Archena, tres de la mañana, la llamada del 112 acude puntualmente a su cita.
– Aviso.
– ¿Dónde?
– En la Residencia, dificultad respiratoria.
La tranquila noche se rompe, el sonido de las botas bailan por los pasillos, se abren puertas, se cierran abrigos y la cochera bosteza la ambulancia dispuesta a navegar por el frío.
Las luces acompañan nuestro viaje, las sirenas están enmudecidas, la gente duerme, intentamos pasar desapercibidos.
Llegamos a nuestro destino, un hospital vestido de residencia con dos auxiliares de guardia con caretas de personal médico y disfraz de enfermería.
Una clave secreta abre la puerta que separa el mundo real de ese particular nosocomio, por lo visto esta noche no saldrá nadie de paseo a no ser que viaje con nosotros.
Subimos a la primera planta un largo pasillo acompaña nuestro silencio, fotos de inquilinos decoran las puertas, ayudándoles a recordar cada día aquella persona que han sido.
Una habitación, dos compañeros y a priori no se identifica el protagonista del aviso. La auxiliar con aires de enfermera nos indica nuestro paciente presuntamente acusado de dificultad respiratoria, el cual duerme plácidamente tal vez soñando vivir en sus mejores recuerdos.
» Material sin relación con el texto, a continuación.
(** No index has been built so far. *)
Definition never_built (s : state) : Prop := forall docs, FromDocuments docs ∉ log s.

(** Every chunk of the corpus has its digest in the set. *)
Definition digests_recorded (s : state) : Prop :=
  forall d k, d ∈ all_chunks s ->
              _get_content_hash (strip (page_content d)) = Ok k -> k ∈ seen_hashes s.

(** The states of a run keep their digests recorded, and no two chunks of the
    corpus have the same stripped text. *)
Definition distinct_texts (s : state) : Prop :=
  digests_recorded s /\ NoDup (map (fun d => strip (page_content d)) (all_chunks s)).




End Store.
End FinVecStore.

(** ** Sample pages and stand-ins for the libraries

    Closed instances of the interfaces above, on which the statements below
    are evaluated. *)

Module Sample.
Import Py Record_ Bs4 Web Html FinVecStore.

(** A character database that knows no names and no letters outside ASCII. *)
Definition ascii_only : UnicodeData :=
  {| ucd_getcode := fun _ => None; ucd_isalnum := fun _ => false |}.

Definition El (n : string) (attrs : list (string * string)) (cs : list node) : node :=
  Element (lit n) (map (fun kv => (lit kv.1, lit kv.2)) attrs) cs.
Definition Tx (s : string) : node := Text (lit s).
Pijama, pañales, saliva y un montón de huesos respirando en armonía sin aparente complicación alguna.
– ¿Por qué nos avisaron?
– El pulsioximetro marcó muy bajo.
El equipo nos miramos, resentimos, suspiramos y disimulamos nuestra impotencia. Ellas no son culpables de esta desorganización organizada, son las actrices secundarias de esta peculiar obra.
Le explico que un número, es sólo un número, que baila al compás de una mano fría. Este paciente que duerme, no merece ser despertado porque tal vez disfrute más en sus sueños que en su vida.
Nos vamos, asunto finalizado. Se despiden con aires de disculpa, pronunciando un adiós con aromas de un seguro hasta luego.
Regresamos al centro, el silencio se apodera del trayecto, esta historia nos regala destellos de nuestro hipotético futuro. Hoy viajamos solos aunque quizás pronto regresaremos y trasladaremos al hospital a este ilustre huésped sin oposición alguna.
Adriana, Nacho, si algún día consigo hacerme mayor y os lo podéis permitir, intentar que no viaje más lejos de mi cama. Y si no recuerdo ser el hombre que he sido y mi cuerpo se empeña por anclar mi tiempo a un colchón vacío reclamando ayuda hasta para un suspiro, dejadme soñar y navegar por mis recuerdos, no me despertéis cuando parezca dormido. No me alejéis de mi casa, ni me trasladéis a un hospital cuando se vayan apagando uno a uno mis sentidos. Apretad mi mano y calentad mi frío.
Vivir implica morir, y eso lo tengo asumido.
Toda función se merece un final digno acorde con la magnitud de nuestra obra. Mi telón lo bajaré en mi cama acompañado de mi incondicional público, saboreando por última vez el eterno «My Way» de Sinatra.
La vida es un regalo y la muerte tal vez, sólo un principio.